I. Les mouvements étudiants : un point d'entrée pour explorer les

conditions d'appropriation d'un répertoire contestataire

Les recherches existantes sur les étudiants et leurs engagements permettent d'établir la fécondité de ce terrain pour saisir les conditions d'appropriation d'une performance contestataire telle que l'AG (1) et de repérer des dimensions inexplorées en la matière (2).

1. Condition(s) étudiante(s) et apprentissages de l'AG

L'hétérogénéité de la population étudiante, du point de vue de l'origine sociale, des filières et du territoire, des conditions de vie, du rapport aux études et à l'avenir professionnel, est un résultat établi de longue date1. Différents traits de la – ou plutôt des – condition(s)

étudiante(s) disposaient en particulier ses fractions dominées à s'indigner des réformes gouvernementales qui, à la fin des années 2000, ont entraîné des contre-mobilisations dans les universités. Elles sont en effet marquées par les désillusions de la « démocratisation » scolaire2, l'insuffisance des aides publiques, l'expérience des emplois précaires3 et les

inquiétudes face à l'avenir professionnel, notamment pour celles et ceux que leurs études destineraient à des emplois dans la fonction publique.
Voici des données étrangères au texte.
(** The post of a flush: the items whose context is alive, under the first item's topic and options. *)
Definition postOf b (p : post) : Prop :=
  exists first, head (b_pending b) = Some first /\ po_topic p = bi_topic first /\ po_options p = shared first /\
    po_items p = live (b_done b) (b_pending b) /\ po_items p <> [].

(** Why an item got an answer. *)
Definition justified (done : gmap positive error) (closed : bool) (posts : list post) (x : positive * batchResult) : Prop :=
  (exists e, done !! x.1 = Some e /\ x.2 = inl (Plain e)) \/
  (exists p k i, p ∈ posts /\ po_items p !! k = Some i /\ bi_id i = x.1 /\ x.2 = answerOf p k) \/
  (closed = true /\ x.2 = inl ErrBatcherClosed).

Record flushed b b' : Prop := {
  fl_rest : rest b' = rest b;
  fl_empty : b_pending b' = [];
  fl_bytes : b_pendingBytes b' = 0;
  fl_timer : b_timer b' = false;
  fl_replies : exists R, b_replies b' = b_replies b ++ R /\ R.*1 ≡ₚ bi_id <$> b_pending b /\
    Forall (justified (b_done b) false (b_posts b')) R;
  fl_posts : b_posts b' = b_posts b \/ exists p, b_posts b' = b_posts b ++ [p] /\ postOf b p;
}.

Lemma dead_justified done closed posts l : Forall (justified done closed posts) (dead done l).
Proof.
  apply Forall_forall. intros x (i & _ & Hx)%list_elem_of_omap.
  destruct (done !! bi_id i) as [e|] eqn:E; [|done]. injection Hx as <-. left. by exists e.
Qed.
Lemma wp_onComplete i s w : session_ok s -> ss_workers s !! i = Some w -> wk_phase w = completing -> llen (ss_taken s) < 2 ^ 64 - 1 ->
  wp (onComplete i) s (fun _ => session_ok).
Proof.
  intros [[P G] A R] Hw Hp Hb. unfold onComplete. apply wp_bind. unfold workerAt. apply wp_bind, wp_get. eapply wp_lift; [exact Hw|].
  assert (Hn : ~ marked i s) by (intros Hm; destruct (ak_marked _ A i w Hw Hm) as [Hs _]; by rewrite Hp in Hs).
  assert (Hi : ss_nextProgress s <= i) by (destruct (Z.lt_ge_cases i (ss_nextProgress s)); [exfalso; apply Hn; by left|done]).
  pose proof (pr_at _ _ P i w Hw) as [Hr Ht]. set (s1 := s <| ss_completed := <[i := cd_Cursor (wk_delivery w)]> (ss_completed s) |>).
  assert (P1 : progressing 0 s1).
  { destruct P as [P1 P2 P3 P4 P5 P7 P8 P9 P10]. split; try done. cbn. intros j v. destruct (decide (j = i)) as [->|Hne].
    - rewrite lookup_insert_eq. intros [= <-]. split; [lia|]. by exists w.
    - rewrite lookup_insert_ne by done. apply P5. }
  apply wp_bind. unfold markComplete. apply wp_bind, wp_modify. fold s1. apply wp_bind, wp_get. eapply wp_advanceProgress; [exact P1|lia|exact Hb|].
  intros n s2 P2 G2 (E2 & N2 & M2). apply wp_modify. assert (Ew : ss_workers s2 = ss_workers s) by (by rewrite E2).
  rewrite (alter_insert _ _ _ w) by (by rewrite Ew). set (w' := w <| wk_phase := releasing n |>).
  assert (Hpi : phase_ok i w s) by (by apply (ak_phase _ A)). unfold phase_ok in Hpi. rewrite Hp in Hpi.
  assert (Ea : ss_acks s2 = ss_acks s) by (by rewrite E2). assert (En : ss_nacks s2 = ss_nacks s) by (by rewrite E2).
  assert (Em : ss_main s2 = ss_main s) by (by rewrite E2). assert (Et : ss_taken s2 = ss_taken s) by (by rewrite E2). split.
  - destruct P2 as [Q1 Q2 Q3 Q4 Q5 Q7 Q8 Q9 Q10]. split; [|exact G2]. clear E2. split; cbn; try done.
    + intros j v. destruct (decide (j = i)) as [->|Hne]; [rewrite lookup_insert_eq; intros [= <-]; apply (Q2 i w); by rewrite Ew|rewrite lookup_insert_ne by done; apply Q2].
    + intros j Hj. destruct (decide (j = i)) as [->|Hne]; [rewrite lookup_insert_eq; by eexists|rewrite lookup_insert_ne by done; by apply Q3].
    + intros j v Hj. destruct (Q5 j v Hj) as (? & x & Hx & ->). split; [done|]. destruct (decide (j = i)) as [->|Hne]; [|exists x; by rewrite lookup_insert_ne].
      exists w'. rewrite lookup_insert_eq. split; [done|]. rewrite Ew in Hx. by assert (x = w) as -> by congruence.
    + rewrite (msum_update _ _ _ w) by (by rewrite Ew). rewrite Hp. cbn. lia.
    + rewrite (msum_update _ _ _ w) by (by rewrite Ew). rewrite Hp. cbn. lia.
  - assert (Am : acknowledged (s <| ss_workers := <[i := w']> (ss_workers s) |>)) by (apply (acknowledged_worker s i w); [done|done|done|done|by rewrite Hp|done|done]).
    destruct Am as [_ A2 A3 A4 A5]. clear E2. destruct s2 as [x1 x2 x3 x4 x5 x6 x7 x8 x9 x10 x11 x12 x13]. cbn in Ew, Ea, En, Em. subst. split; try done.
    intros j v Hv Hm. cbn in Hv. apply M2 in Hm. destruct (decide (j = i)) as [->|Hne].
    + rewrite lookup_insert_eq in Hv. injection Hv as <-. done.
    + rewrite lookup_insert_ne in Hv by done. apply (ak_marked _ A j v Hv). destruct Hm as [Hm|Hm]; [by left|right]. cbn in Hm. by rewrite lookup_insert_ne in Hm.
  - intros cursor e Hc. cbn in Hc. rewrite Em in Hc. destruct (R cursor e Hc) as (k & Hk & ->). exists k. cbn. rewrite Et. split; [cbn in N2; lia|done].
Qed.

(** ** Tokens: a worker that releases what it owes never waits *)
Lemma window_positive s i w n : progressed s -> ss_workers s !! i = Some w -> wk_phase w = releasing (S n) -> 0 < ss_window s.
Proof.
  intros [P _] Hw Hp. pose proof (pr_window _ _ P) as E. pose proof (pr_next _ _ P).
  assert (Ho : owed (wk_phase w) <= msum (fun _ w => owed (wk_phase w)) (ss_workers s)) by (apply (msum_le_elem (fun _ w => owed (wk_phase w)) (ss_workers s) i w); [|done]; intros _ v _; destruct (wk_phase v); cbn; lia).
  rewrite Hp in Ho. cbn in Ho. assert (0 <= tokens (ss_main s)) by (destruct (ss_main s); cbn; lia). lia.
Qed.
Lemma sem_positive s i w : progressed s -> ss_workers s !! i = Some w -> wk_phase w <> gone -> 0 < ss_sem s.
Proof.
  intros [P _] Hw Hp. rewrite (pr_sem _ _ P).
  assert (Ho : running (wk_phase w) <= msum (fun _ w => running (wk_phase w)) (ss_workers s)) by (apply (msum_le_elem (fun _ w => running (wk_phase w)) (ss_workers s) i w); [|done]; intros _ v _; destruct (wk_phase v); cbn; lia).
  destruct (wk_phase w); cbn in Ho; try lia. done.
Qed.

Lemma wp_releaseOne i n s w : session_ok s -> ss_workers s !! i = Some w -> wk_phase w = releasing (S n) -> wp (releaseOne i n) s (fun _ => session_ok).
Proof.
  intros [P A R] Hw Hp. pose proof (window_positive _ _ _ _ P Hw Hp). pose proof (pr_bounds _ _ (proj1 P)) as [B1 B2]. unfold releaseOne. apply wp_bind, wp_get. rewrite bool_decide_eq_false_2 by lia.
  apply wp_bind, wp_modify, wp_modify. cbn. rewrite (alter_insert _ _ _ w) by done. split; [| |done].
  - apply (progressed_worker s i w (w <| wk_phase := releasing n |>) (ss_window s - 1) (ss_sem s)) in P; [destruct s; exact P|done|done|rewrite Hp; cbn; lia|rewrite Hp; cbn; lia|lia|done].
  - apply (acknowledged_worker s i w (w <| wk_phase := releasing n |>)) in A; try done. destruct A as [A1 A2 A3 A4 A5]. by split.
Qed.
Lemma wp_onExit i s w : session_ok s -> ss_workers s !! i = Some w -> wk_phase w = exiting -> wp (onExit i) s (fun _ => session_ok).
Proof.
  intros [P A R] Hw Hp. pose proof (sem_positive _ _ _ P Hw ltac:(by rewrite Hp)). pose proof (pr_bounds _ _ (proj1 P)) as [B1 B2]. unfold onExit. apply wp_bind, wp_get. rewrite bool_decide_eq_false_2 by lia.
  apply wp_bind, wp_modify, wp_modify. cbn. rewrite (alter_insert _ _ _ w) by done. split; [| |done].
  - apply (progressed_worker s i w (w <| wk_phase := gone |>) (ss_window s) (ss_sem s - 1)) in P; [destruct s; exact P|done|done|rewrite Hp; cbn; lia|rewrite Hp; cbn; lia|done|lia].
  - apply (acknowledged_worker s i w (w <| wk_phase := gone |>)) in A; try done. destruct A as [A1 A2 A3 A4 A5]. by split.
Qed.

(** ** The queues *)
Definition setQueue (k : kind) (q : ackBatcher) (s : session) : session := match k with Ack => s <| ss_acks := q |> | Nack => s <| ss_nacks := q |> end.
Lemma wp_inQueue k f s (Q : unit -> session -> Prop) : Q tt (setQueue k (f (queueOf k s)) s) -> wp (inQueue k (gmodify f)) s Q.
Proof. intros HQ. eapply wp_intro; [done|]. by destruct k. Qed.
Lemma queueOf_set k k' q s : queueOf k' (setQueue k q s) = if decide (k' = k) then q else queueOf k' s.
Proof. by destruct k, k'. Qed.

Lemma ok_setQueue k q s : progressed s -> returned_ok s -> acknowledged (setQueue k q s) -> session_ok (setQueue k q s).
Proof. intros [[P1 P2 P3 P4 P5 P7 P8 P9 P10] P6] R A. split; [|done|by destruct k]. destruct k; (split; [by split|done]). Qed.

(** Items move from the channel to the batch, or stay where they are. *)
Lemma ok_queue k q s : session_ok s -> outstandingIn q = outstanding k s -> aq_posted q = aq_posted (queueOf k s) -> llen (loopBatch (aq_loop q)) <= ackBatch -> llen (aq_items q) <= ackItems ->
  session_ok (setQueue k q s).
Proof.
  intros K E1 E2 B1 B2. apply ok_setQueue; [apply K|apply K|]. destruct K as [_ [A1 A2 A3 A4 A5] _].
  assert (Eo : forall k', outstanding k' (setQueue k q s) = outstanding k' s) by (intros k'; unfold outstanding; rewrite queueOf_set; by destruct (decide (k' = k)) as [->|]).
  assert (Ec : forall k' id, confirmed k' id s -> confirmed k' id (setQueue k q s)).
  { intros k' id (ids & Hi & Hid). exists ids. split; [|done]. rewrite queueOf_set. destruct (decide (k' = k)) as [->|]; [by rewrite E2|done]. }
  assert (Ea : forall i, absent i s -> absent i (setQueue k q s)) by (intros i Hi k' x; rewrite Eo; apply Hi).
  split.
  - intros i w Hw Hm. destruct (A1 i w) as (? & ? & ?); [by destruct k|by destruct k|]. split; [done|]. split; [by apply Ec|done].
  - intros i w Hw. assert (Hw' : ss_workers s !! i = Some w) by (by destruct k). specialize (A2 i w Hw'). unfold phase_ok, succeeded in *. destruct (wk_phase w); naive_solver.
  - intros k' x. rewrite Eo. intros Hx. destruct (A3 k' x Hx) as (w & Hw & ?). exists w. split; [by destruct k|done].
  - by rewrite !Eo.
  - intros k'. rewrite queueOf_set. destruct (decide (k' = k)) as [->|]; [done|apply A5].
Qed.
(* ===== verification/SessionSpec.v ===== *)
(** * What a connected subscription promises *)
From S2P Require Import Prelude Types GoIO Compression Client Frames Session SessionInv.
#[local] Open Scope Z_scope.

(** ** Deliveries are never forgotten *)
Definition grows {A} (m : GoM session A) : Prop := forall s a s', m s = Some (a, s') -> llen (ss_taken s) <= llen (ss_taken s').
Lemma grows_ret {A} (a : A) : grows (gret a).
Proof. by intros s b s' [= _ <-]. Qed.
Lemma grows_get : grows gget.
Proof. by intros s b s' [= _ <-]. Qed.
Lemma grows_panic {A} : grows (@gpanic session A).
Proof. done. Qed.
Lemma grows_lift {A} (o : option A) : grows (glift o).
Proof. intros s b s' E. destruct o; [|done]. by injection E as _ <-. Qed.
Lemma grows_bind {A B} (m : GoM session A) (k : A -> GoM session B) : grows m -> (forall a, grows (k a)) -> grows (gbind m k).
Proof. intros Hm Hk s b s'. unfold gbind. destruct (m s) as [[a s1]|] eqn:E; [|done]. intros E'. etransitivity; [by eapply Hm|by eapply Hk]. Qed.
Lemma grows_modify (f : session -> session) : (forall s, llen (ss_taken s) <= llen (ss_taken (f s))) -> grows (gmodify f).
Proof. intros Hf s b s' [= _ <-]. apply Hf. Qed.
Lemma grows_when b (m : GoM session unit) : grows m -> grows (gwhen b m).
Proof. intros Hm. destruct b; [done|apply grows_ret]. Qed.
Lemma grows_for {A} (l : list A) (f : A -> GoM session unit) : (forall x, grows (f x)) -> grows (gfor l f).
Proof. intros Hf. induction l as [|x l IH]; cbn; [apply grows_ret|]. by apply grows_bind. Qed.
Lemma grows_inQueue {A} k (m : GoM ackBatcher A) : grows (inQueue k m).
Proof. intros s a s'. unfold inQueue, gzoom. destruct (m _) as [[b q]|]; [|done]. intros [= _ <-]. by destruct k. Qed.
(* ===== verification/Digest.v ===== *)
(** * The digest of a cache

    [cacheDigest], [digestSnapshot] and [digestMessages] of internal/broker/broker.go: a fingerprint of what a broker
    caches, which tests compare between brokers. crypto/sha256 is a parameter. *)
From S2P Require Import Prelude Types GoIO Base64 Wire Cache CacheIndex CacheInv CacheExpire CacheSpec.
From stdpp Require Import sorting.
From Stdlib Require Import Sorting.Sorted.
From Stdlib Require Strings.String Strings.Ascii Strings.Byte.
#[local] Open Scope Z_scope.

Section Digest.
Context `{MapRange} (sha256 : list byte -> list byte).

(** [_ = writePeerString(h, s)] of a [hash.Hash], which collects what is written to it. *)
Definition hashed (w : Writer (list byte)) (h : list byte) : list byte := (w h).1.
Definition byText {A} (key : A -> string) : A -> A -> bool := fun a b => String.ltb (key a) (key b).

(** [fixed[:]] *)
Definition digestFixed (m : Message) : list byte :=
  beBytes 4 (llen (m_Payload m)) ++ beBytes 8 (m_CreatedAt m) ++ beBytes 8 (m_ExpiresAt m) ++ beBytes 2 (mlen (m_Headers m)).
Definition headerKeys (m : Message) : list string := stable_sort (byText id) (rangeMap (m_Headers m)).*1.
Definition writeHeader (headers : gmap string string) (h : list byte) (key : string) : list byte :=
  hashed (writePeerString (default "" (headers !! key))) (hashed (writePeerString key) h).

(** What is written to [messageDigest]. *)
Definition messageText (m : Message) : list byte :=
  let h := hashed (writePeerString (m_ID m)) [] in
  let h := hashed (writePeerString (m_Topic m)) h in
  let h := hashed (writePeerString (m_Key m)) h in
  let h := h ++ digestFixed m in
  let h := foldl (writeHeader (m_Headers m)) h (headerKeys m) in
  h ++ m_Payload m.

Definition digestMessages (messages : list Message) : string :=
  encode64 (sha256 (concat ((fun m => sha256 (messageText m)) <$> stable_sort (byText m_ID) messages))).

(** The messages of [c.items], in the order of the map. *)
Definition digestSnapshot (range : gmap string loc -> list (string * loc)) : GoM cache (list Message) :=
  c <- gget ;; gmap_list cderef (range (c_items c)).*2.

(** What [cacheDigest] answers to a peer: another digest is being computed, [busy], or the digest. *)
Definition digestAnswer (range : gmap string loc -> list (string * loc)) (busy : bool) : GoM cache (Z * string) :=
  if busy then gret (429, "digest_in_progress") else
  messages <- digestSnapshot range ;;
  gret (200, digestMessages messages).
End Digest.

(** ** Sorting by a text *)
Lemma compare_trans a : forall b c, String.compare a b <> Gt -> String.compare b c <> Gt -> String.compare a c <> Gt.
Proof.
  induction a as [|x a IH]; intros [|y b] [|z c]; cbn; try done. unfold Ascii.compare.
  destruct (N.compare_spec (Ascii.N_of_ascii x) (Ascii.N_of_ascii y)) as [E1|L1|]; [| |done]; destruct (N.compare_spec (Ascii.N_of_ascii y) (Ascii.N_of_ascii z)) as [E2|L2|]; try done; intros H1 H2.
  - assert (Ascii.N_of_ascii x = Ascii.N_of_ascii z)%N as -> by congruence. rewrite N.compare_refl. by apply (IH b).
  - rewrite E1. by rewrite (proj2 (N.compare_lt_iff _ _) L2).
  - rewrite <- E2. by rewrite (proj2 (N.compare_lt_iff _ _) L1).
  - assert (L : (Ascii.N_of_ascii x < Ascii.N_of_ascii z)%N) by lia. by rewrite (proj2 (N.compare_lt_iff _ _) L).
Qed.

Definition inOrder {A} (key : A -> string) (a b : A) : Prop := String.compare (key a) (key b) <> Gt.
#[export] Instance inOrder_trans {A} (key : A -> string) : Transitive (inOrder key).
Proof. intros a b c. apply compare_trans. Qed.
Lemma byText_false {A} (key : A -> string) a b : byText key a b = false -> inOrder key b a.
Proof. unfold byText, inOrder, String.ltb. rewrite (String.compare_antisym (key a) (key b)). by destruct (String.compare (key b) (key a)). Qed.
Lemma byText_true {A} (key : A -> string) a b : byText key a b = true -> inOrder key a b.
Proof. unfold byText, inOrder, String.ltb. by destruct (String.compare (key a) (key b)). Qed.

Lemma insert_byText {A} (key : A -> string) x l : StronglySorted (inOrder key) l -> StronglySorted (inOrder key) (insert_stable (byText key) x l).
Proof.
  induction 1 as [|y l Hs IH Hy]; cbn; [repeat constructor|]. destruct (byText key x y) eqn:E.
  - apply byText_true in E. constructor; [by constructor|]. constructor; [done|]. eapply Forall_impl; [exact Hy|]. intros z. by apply inOrder_trans.
  - apply byText_false in E. constructor; [done|]. rewrite insert_stable_perm. by constructor.
Qed.
Lemma stable_sort_byText {A} (key : A -> string) l : StronglySorted (inOrder key) (stable_sort (byText key) l).
Proof. unfold stable_sort. assert (Hn : StronglySorted (inOrder key) (@nil A)) by constructor. revert Hn. generalize (@nil A). induction l as [|x l IH]; intros acc Ha; cbn; [done|]. by apply IH, insert_byText. Qed.

(** There is one order of elements with different keys. *)
Lemma stable_sort_unique {A} (key : A -> string) l k : NoDup (key <$> l) -> l ≡ₚ k -> stable_sort (byText key) l = stable_sort (byText key) k.
Proof.
  intros Hnd Hp. assert (Hinj : forall a b, a ∈ l -> b ∈ l -> inOrder key a b -> inOrder key b a -> a = b).
  { intros a b Ha Hb H1 H2. unfold inOrder in *. rewrite (String.compare_antisym (key b) (key a)) in H2. assert (E : key a = key b) by (apply String.compare_eq_iff; destruct (String.compare (key a) (key b)); done).
    apply list_elem_of_lookup in Ha as [i Hi], Hb as [j Hj]. assert (Ei : (key <$> l) !! i = Some (key a)) by by rewrite list_lookup_fmap, Hi. assert (Ej : (key <$> l) !! j = Some (key a)) by by rewrite list_lookup_fmap, Hj, E.
    rewrite NoDup_alt in Hnd. assert (i = j) as -> by (by eapply Hnd). congruence. }
  assert (Hsp : stable_sort (byText key) l ≡ₚ stable_sort (byText key) k) by by rewrite !stable_sort_perm.
  refine (StronglySorted_unique_strong (inOrder key) _ _ _ (stable_sort_byText key l) (stable_sort_byText key k) Hsp). intros a b Ha Hb.
  rewrite (stable_sort_perm (byText key) l) in Ha. rewrite (stable_sort_perm (byText key) k), <- Hp in Hb. by apply Hinj.
Qed.

Lemma insert_stable_fmap {A B} (f : A -> B) (less : B -> B -> bool) x l : f <$> insert_stable (fun a b => less (f a) (f b)) x l = insert_stable less (f x) (f <$> l).
Proof. induction l as [|y l IH]; [done|]. cbn. destruct (less (f x) (f y)); [done|]. cbn. by f_equal. Qed.
Lemma stable_sort_fmap {A B} (f : A -> B) (less : B -> B -> bool) l : f <$> stable_sort (fun a b => less (f a) (f b)) l = stable_sort less (f <$> l).
Proof.
  unfold stable_sort. change (@nil B) with (f <$> @nil A). generalize (@nil A). induction l as [|x l IH]; intros acc; [done|]. cbn. rewrite IH. by rewrite insert_stable_fmap.
Qed.

(** ** What the text of a message holds *)
Section Content.
Context `{MapRange}.
(* ===== verification/Status.v ===== *)
(** * The status and metrics pages

    [status], [prometheus] and [writeHistogram] of internal/broker/broker.go, and [groupWorkCountsLocked] of group_work.go: what an operator
    sees of a broker.  Each part of the broker is read under its own lock, so the parts of [observed] may be of different moments.
    A reader of the exposition format finds in the page of [prometheus] what the broker counted. *)
From S2P Require Import Prelude Types Config Metrics GoIO Frames FramesSpec Replication Repair Cache Checkpoints Pending PendingInv Deliveries GroupIndex GroupWork.
From Stdlib Require Import Sorting.Sorted.
From Stdlib Require Strings.String Strings.Byte.
#[local] Open Scope Z_scope.

(** What the pages read: [runtime.MemStats] and the number of goroutines come from Go's runtime. *)
Record observed := mkObserved {
  ob_cfg : Config;
  ob_cache : cache;
  ob_groups : groups;
  ob_peers : list peer;
  ob_metrics : Metrics;
  ob_admissionBytes : Z;
  ob_now : Z;
  ob_heapAlloc : Z;
  ob_numGC : Z;
  ob_goroutines : Z;
}.

Definition groupWorkCountsLocked (g : groups) : Z * Z :=
  foldl (fun n p => (n.1 + mlen (g_work p.2), n.2 + mlen (g_lanes p.2))) (0, 0) (map_to_list (gr_groupWork g)).

(** The topics that hold back publications. *)
Definition pressuredTopics (now : Z) (d : deliveries) : option Z :=
  foldl (fun n p => n ← n ; pressured ← topicDeliveryPressured p.1 now d ; Some (if pressured : bool then n + 1 else n)) (Some 0) (map_to_list (dv_topicPending d)).

(** [replicationQueueBytes], [replicationQueueMaxPeerBytes], [actionQueueBytes] *)
Definition queueBytes (peers : list peer) : Z * Z * Z :=
  foldl (fun n p => (i64 (n.1.1 + p_queuedBytes p), Z.max n.1.2 (p_queuedBytes p), i64 (n.2 + p_actionBytes p))) (0, 0, 0) peers.
Definition pendingRepairs (peers : list peer) : Z := llen (List.filter repairPending peers).
Definition queueCapacity (o : observed) : Z := i64 (cfg_ReplicationQueueBytes (ob_cfg o) * llen (ob_peers o)).

(** [status]: the fields of the answer. *)
Definition status (o : observed) : option (gmap string Z) :=
  let c := ob_cache o in let g := ob_groups o in let d := gr_dv g in let mt := ob_metrics o in
  let '(groupEntries, groupKeys) := groupWorkCountsLocked g in
  pressured ← pressuredTopics (ob_now o) d ;
  let '(queued, maxPeer, actions) := queueBytes (ob_peers o) in
  Some (list_to_map
    [("messages", mlen (c_items c)); ("cache_accounted_bytes", c_bytes c); ("cache_limit_bytes", c_maxBytes c); ("peers", llen (ob_peers o));
     ("consumers", mlen (dv_subs d)); ("pending_deliveries", mlen (dv_pending d)); ("pending_bytes", dv_pendingBytes d);
     ("consumer_checkpoints", ck_count (gr_ck g)); ("registered_groups", mlen (gr_groupWork g)); ("group_outstanding_messages", groupEntries);
     ("group_active_keys", groupKeys); ("group_memory_bytes", gr_groupMemoryBytes g); ("group_expired_messages", mt_GroupExpired mt);
     ("delivery_pressured_topics", pressured); ("replication_queue_bytes", queued); ("repair_pending_peers", pendingRepairs (ob_peers o));
     ("repair_pages", mt_RepairPages mt); ("repair_messages", mt_RepairMessages mt); ("repair_errors", mt_RepairErrors mt);
     ("replication_queue_max_peer_bytes", maxPeer); ("replication_queue_capacity_bytes", queueCapacity o);
     ("replication_queue_high_water_bytes", replicationHighWaterBytes (ob_cfg o)); ("action_queue_bytes", actions)]).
L'enquête dirigée par Bertrand Geay sur la mobilisation poitevine contre le CPE y voit autant de « conditions de la révolte »4.

Articulées au « niveau microsocial » des acteurs en lutte, « de leurs caractéristiques les plus singulières, des circonstances de leur engagement et des formes d'action dans lesquelles ils se reconnaissent et qu'ils concourent à produire »5, elles permettent de rendre compte de son

émergence. Elles sont brandies dans les argumentaires, mots d'ordre et revendications des mouvements de la seconde moitié des années 2000. En 2006, les étudiants se sont ainsi opposés à un contrat de travail réservé aux moins de 26 ans, le CPE, qui étendait à deux ans la période d'essai, pendant laquelle le salarié peut être licencié sans motif. Ils ont ensuite

1 Pierre BOURDIEU et Jean-Claude PASSERON, Les Héritiers. Les Étudiants et la culture, Paris, Les Éditions de Minuit, 3e éd. 1985, (1964), 189 pages ; Claude GRIGNON et Louis GRUEL, La Vie étudiante,

Paris, Presses universitaires de France, 1999, 195 pages ; Stéphane BEAUD et Bernard CONVERT, « “30 % de boursiers” en grande école... et après ? », Actes de la recherche en sciences sociales, vol. 3, n° 183, 2010, p. 4-13.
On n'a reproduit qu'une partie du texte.